Case in point, the Alameda Countywide Transportation Plan (CWTP or “CountyPlan”), which is the long range planning document for Alameda County. It is updated once every four years and ends up prioritizing regional funding for the county. If you’re not in the County Plan, your project’s going to have a hard time getting funding.
This year’s County Plan is extremely important. The Alameda County Transportation Commission (ACTC, pronounced Acka Tacka in Australian) is looking to extend the Measure B sales tax and double it. Which means that the current ½ cent sales tax will become a 1-cent sales tax and it will be collected for longer. The County Plan is the document that is being used to decide which projects are specifically called out for funding in this tax measure.
On February 25, ACTC released a call for projects to include in the CountyPlan, these were due on April 12. This process was not a surprise, the development of the County Plan is a quadrennial event, and there had been a lot of discussion at the County ACTAC (a staff advisory group that Alameda(City) Public Works employees sit on). Specifically, the proposed Call for Projects was in the ACTAC’s December 2010 update, and their January 2011 update. Meaning there was nearly five months of notification about issue.
Despite the knowledge that this call for projects was coming and that it was going to have a tight turn time, and that it was a significant event, Public Works put together a list of projects worth nearly $200 million that never saw the light of day until after it was submitted and the deadline for submittal had passed.

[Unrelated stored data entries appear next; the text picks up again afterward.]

(** C7: a deployment is created only from a valid preview, taken in the same run, of a revision of the
    cluster; it has one pending task for every node of the preview, with its position and hash;
    the creation is the last call, and it decides the result. *)
Theorem startDeployment_only_valid s actor clusterID revisionID origin rollbackOf targetNodeIDs :
  emits (startDeployment s actor clusterID revisionID origin rollbackOf targetNodeIDs) (λ tr r,
    ∀ pre d x post, sfacts tr = pre ++ SCreate d x :: post →
    planned s clusterID revisionID origin targetNodeIDs pre d ∧ readonly pre ∧ post = [] ∧
    r = match x with Ok _ => Ok d | Err e => Err e end).
Proof.
  eapply emits_mono; [apply startDeployment_starts|]. intros tr r H pre d x post E. cbv beta in H.
  rewrite E in H. clear E tr. remember (pre ++ _) as l eqn:E.
  destruct H as [l e Hl|l d' x' Hl HP].
  - exfalso. eapply (readonly_not_in (SCreate d x)); [exact Hl| |done]. subst. set_solver.
  - apply app_snoc_cut in E as [(-> & [= -> ->] & ->)|[l' ->]]; [done|].
    exfalso. eapply (readonly_not_in (SCreate d x)); [exact Hl| |done]. set_solver.
Qed.

(** ** Reconciliation *)

Definition no_create (l : list service_fact) : Prop :=
  Forall (λ f, match f with SCreate _ _ => False | _ => True end) l.

(** Every creation in [l] satisfies [P] of what precedes it. *)
Definition creates (P : list service_fact → Deployment → Prop) (l : list service_fact) : Prop :=
  ∀ pre d x post, l = pre ++ SCreate d x :: post → P pre d.

Lemma no_create_creates P l : no_create l → creates P l.
Proof. intros Hl pre d x post ->. apply Forall_app in Hl as [_ Hl]. by apply Forall_cons in Hl as [[] _]. Qed.

Lemma creates_app P l0 l : no_create l0 → creates (λ pre, P (l0 ++ pre)) l → creates P (l0 ++ l).
Proof.
  intros H0 Hl pre d x post E. apply (Forall_prefix _ _ _ _ _ _ H0) in E as (pre' & -> & E); [|by intros []].
  by eapply Hl.
Qed.

Lemma creates_then P l l0 : no_create l0 → creates P l → creates P (l ++ l0).
Proof.
  intros H0 Hl. induction l0 as [|f l0 IH] using rev_ind; [by rewrite app_nil_r|].
  apply Forall_app in H0 as [H0 Hf]. rewrite app_assoc. intros pre d x post E.
  apply app_snoc_cut in E as [(-> & <- & ->)|[l' E]]; [by apply Forall_cons in Hf as [[] _]|].
  by eapply IH.
Qed.

Lemma creates_mono (P Q : list service_fact → Deployment → Prop) l :
  (∀ pre d, P pre d → Q pre d) → creates P l → creates Q l.
Proof. intros HPQ Hl pre d x post E. by eapply HPQ, Hl. Qed.

Lemma starting_creates P l r : starting P l r → creates P l.
Proof.
  intros [l0 e H0|l0 d r0 H0 HP].
  - apply no_create_creates. eapply Forall_impl; [exact H0|]. by intros [].
  - intros pre d' x post E. apply app_snoc_cut in E as [(-> & [= -> ->] & ->)|[l' ->]]; [done|].
    exfalso. eapply (readonly_not_in (SCreate d' x)); [exact H0| |done]. set_solver.
Qed.

(** Steps of the reconciler that create nothing. *)
Lemma quiet_bind_ok {A B} (p : control (res A)) (k : A → control (res B)) P :
  emits p (λ tr r, no_create (sfacts tr) ∧
    ∀ a, r = Ok a → emits (k a) (λ tr' _, creates (λ l, P (sfacts tr ++ l)) (sfacts tr'))) →
  emits (bind_ok p k) (λ tr _, creates P (sfacts tr)).
Proof.
  intros Hp. apply emits_bind_ok. eapply emits_mono; [exact Hp|]. intros tr [a|e] [Hr Hk].
  - eapply emits_mono; [by apply Hk|]. intros tr' r H. rewrite sfacts_app. by apply creates_app.
  - by apply no_create_creates.
Qed.

Lemma quiet_call {A B} (e : ctl (res A)) (k : A → control (res B)) P :
  (∀ x, no_create [service_fact_of (Event e x)]) →
  (∀ a, emits (k a) (λ tr _, creates (λ l, P (service_fact_of (Event e (Ok a)) :: l)) (sfacts tr))) →
  emits (bind_ok (call e) k) (λ tr _, creates P (sfacts tr)).
Proof.
  intros Hw Hk. apply quiet_bind_ok, emits_call. intros x. split; [apply Hw|]. intros a ->. apply Hk.
Qed.

Lemma quiet_bind {A B} (p : control A) (k : A → control B) P :
  emits p (λ tr a, no_create (sfacts tr) ∧
    emits (k a) (λ tr' _, creates (λ l, P (sfacts tr ++ l)) (sfacts tr'))) →
  emits (bind p k) (λ tr _, creates P (sfacts tr)).
Proof.
  intros Hp. apply emits_bind. eapply emits_mono; [exact Hp|]. intros tr a [Hr Hk].
  eapply emits_mono; [exact Hk|]. intros tr' r H. rewrite sfacts_app. by apply creates_app.
Qed.

Lemma quiet_last {A} (p : control A) P :
  emits p (λ tr _, no_create (sfacts tr)) → emits p (λ tr _, creates P (sfacts tr)).
Proof. intros Hp. eapply emits_mono; [exact Hp|]. intros tr a. apply no_create_creates. Qed.

(** [find_fact] walks to a fact of an explicit list. *)
#[local] Ltac find_fact := repeat (apply elem_of_cons; first [by left|right]).
#[local] Ltac quiet := apply quiet_last; unfold update_convergence; repeat emit_step; repeat constructor.

(** What the reconciler asks before it creates a deployment of a node. *)
Definition drift_enforced (s : Service) (cluster : Cluster) (revision : Revision) (nodeID : string)
  (l : list service_fact) (d : Deployment) : Prop :=
  Cluster_ReconciliationPolicy cluster = ReconciliationEnforce ∧
  (∃ effective snapshot observed, Effective (Revision_Document revision) nodeID = Ok effective ∧
     SObserve nodeID (Ok snapshot) ∈ l ∧ Snapshot_Document snapshot = Some observed ∧
     managedDifferences effective (ProjectDocument observed (Revision_SchemaVersion revision)) ≠ []) ∧
  (∃ item stored, SUpsert item (Ok stored) ∈ l ∧ DriftEvent_NodeID item = nodeID ∧
     DriftEvent_ReconciliationStatus stored.1 = "pending") ∧
  planned s (Cluster_ID cluster) (Revision_ID revision) "reconciliation" [nodeID] l d.

Lemma planned_cons s clusterID revisionID origin targets f l d :
  planned s clusterID revisionID origin targets l d → planned s clusterID revisionID origin targets (f :: l) d.
Proof.
  intros (revision & preview & Hr & Hc & Hp & H). exists revision, preview.
  split; [set_solver|]. split; [done|]. split; [|done].
  apply (previewed_weaken _ _ _ _ _ _ [] [f]) in Hp. by rewrite app_nil_r in Hp.
Qed.

Lemma enforce_creates s cluster revision nodeID stored :
  emits (enforce s cluster revision nodeID stored) (λ tr _, creates (λ l d,
    Cluster_ReconciliationPolicy cluster = ReconciliationEnforce ∧
    DriftEvent_ReconciliationStatus stored = "pending" ∧
    planned s (Cluster_ID cluster) (Revision_ID revision) "reconciliation" [nodeID] l d) (sfacts tr)).
Proof.
  unfold enforce. destruct (_ || _) eqn:Hp; [quiet|]. bool_simp.
  apply emits_bind. unfold StartReconciliation. eapply emits_mono; [apply startDeployment_starts|].
  intros tr r Hst%starting_creates.
  eapply (emits_mono _ (λ tr' _, no_create (sfacts tr'))).
  { destruct r; repeat emit_step; repeat constructor. }
  intros tr' r' H'. rewrite sfacts_app. apply creates_then; [done|].
  eapply creates_mono; [|exact Hst]. done.
Qed.

Lemma evaluateNode_creates s cluster revision node :
  emits (evaluateNode s cluster revision node)
    (λ tr _, creates (drift_enforced s cluster revision (Node_ID node)) (sfacts tr)).
Proof.
  unfold evaluateNode. destruct (Effective _ _) as [effective|e] eqn:He; [|quiet].
  cbn zeta. destruct (Marshal effective) as [body hash].
  apply quiet_bind, emits_call. intros [snapshot|e]; (split; [repeat constructor|]); [|quiet].
  destruct (Snapshot_Document snapshot) as [observed|] eqn:Ho; [|quiet].
  apply quiet_call; [repeat constructor|]. intros requestID.
  apply quiet_bind, emits_call. intros now. split; [repeat constructor|].
  destruct (null _) eqn:Hd; [unfold record_convergence, systemAudit; quiet|]. apply null_false in Hd. unfold record_drift.
  apply quiet_call; [repeat constructor|]. intros converged.
  apply quiet_call; [repeat constructor|]. intros id.
  apply quiet_bind_ok. unfold systemAudit. apply emits_bind_ok, emits_call.
  intros [eventID|e]; [apply emits_Ret|]; (split; [repeat constructor|]); [|done]. intros event _.
  apply quiet_call; [repeat constructor|]. intros stored.
  eapply emits_mono; [apply enforce_creates|]. intros tr r. apply creates_mono.
  intros pre d (Hpol & Hst & Hpl). split; [done|]. cbn. split; [|split].
  - exists effective, snapshot, observed. split_and!; try done. find_fact.
  - eexists (drift_item id cluster revision (Node_ID node) hash snapshot _ now), stored.
    split; [|done]. find_fact.
  - by repeat apply planned_cons.
Qed.

(** C9: the reconciler creates a deployment only for a node it has just observed to differ from its
    effective configuration, only under the policy [enforce] and from a drift event that is still
    pending; the deployment is a reconciliation of this node alone, of the active revision, and comes
    from a valid preview. *)
Theorem evaluateNode_enforces_drift s cluster revision node :
  emits (evaluateNode s cluster revision node) (λ tr _,
    ∀ pre d x post, sfacts tr = pre ++ SCreate d x :: post →
    drift_enforced s cluster revision (Node_ID node) pre d).
Proof. exact (evaluateNode_creates s cluster revision node). Qed.

(** ** A pass over the clusters *)

Lemma drift_enforced_weaken s cluster revision nodeID l0 l d :
  drift_enforced s cluster revision nodeID l d → drift_enforced s cluster revision nodeID (l0 ++ l) d.
Proof.
  intros (Hp & (effective & snapshot & observed & ? & ? & ? & ?) & (item & stored & ? & ? & ?) & Hpl).
  split; [done|]. split; [|split].
  - exists effective, snapshot, observed. split_and!; try done. by apply elem_of_app; right.
  - exists item, stored. split_and!; try done. by apply elem_of_app; right.
  - clear -Hpl. induction l0 as [|f l0 IH]; [done|]. by apply planned_cons.
Qed.

(** A node the reconciler evaluates: enabled, outside maintenance and supported, under a revision whose
    configuration was not converted from the legacy schema. *)
Definition eligible (revision : Revision) (node : Node) : Prop :=
  Node_Enabled node = true ∧ Node_MaintenanceMode node = false ∧
  Node_CompatibilityStatus node = CompatibilitySupported ∧
  IsLegacyConverted (DesiredDocument_Unsupported (Revision_Document revision)) = false.

(** A creation of the pass, in one of [clusters]: for an eligible node that the store listed for the
    cluster, under its active revision. *)
Definition pass_creates (s : Service) (clusters : list Cluster) (l : list service_fact) (d : Deployment) : Prop :=
  ∃ cluster active revision nodes node, cluster ∈ clusters ∧ Cluster_ActiveRevisionID cluster = Some active ∧
    SActive (Cluster_ID cluster) (Ok false) ∈ l ∧ SRevision active (Ok revision) ∈ l ∧
    SNodes (Cluster_ID cluster) (Ok nodes) ∈ l ∧ node ∈ nodes ∧ eligible revision node ∧
    drift_enforced s cluster revision (Node_ID node) l d.

Lemma pass_creates_weaken s clusters clusters' l0 l d : clusters ⊆ clusters' →
  pass_creates s clusters l d → pass_creates s clusters' (l0 ++ l) d.
Proof.
  intros Hsub (cluster & active & revision & nodes & node & ? & ? & ? & ? & ? & ? & ? & ?).
  exists cluster, active, revision, nodes, node. split_and!; try done; [by apply Hsub|..].
  1-3: by apply elem_of_app; right.
  by apply drift_enforced_weaken.
Qed.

So you might think that this list would be a kitchen sink of projects culled from the high priority lists of the City’s transportation plans. Say, $125 million for a West End bike/ped/transit bridge as identified in the Estuary Crossing feasibility study. But you’d be wrong. While there are some priority projects on the list, the submittals include projects that come out of nowhere, including a $90+ million to upgrade the Fruitvale Bridge to Lifeline status AND rehab the rail bridge for some reason at an additional cost of $50 million, and a $4 million park-and-ride project that highlights bus routes that no longer exist as a reason for being built. The park-and-ride was a project that the Transportation Commission, years ago, suggested was not a great transit project with tiny transportation benefits, and that was before the Line 19 disappeared.
No community transportation groups were consulted on whether or not the proposed projects met the needs of pedestrians, cyclists or transit riders. The lack of discussion at the Transportation Commission or the City Council meant that City Staff made significant financial policy decisions that will affect Alameda transportation funding for the next 25 years (the length of the Measure B reauthorization). And now it’s too late.
It’s time to insist on transparency in the planning of public projects and put the public back in public works. Sign the tree petition and support the call for public involvement and accountability.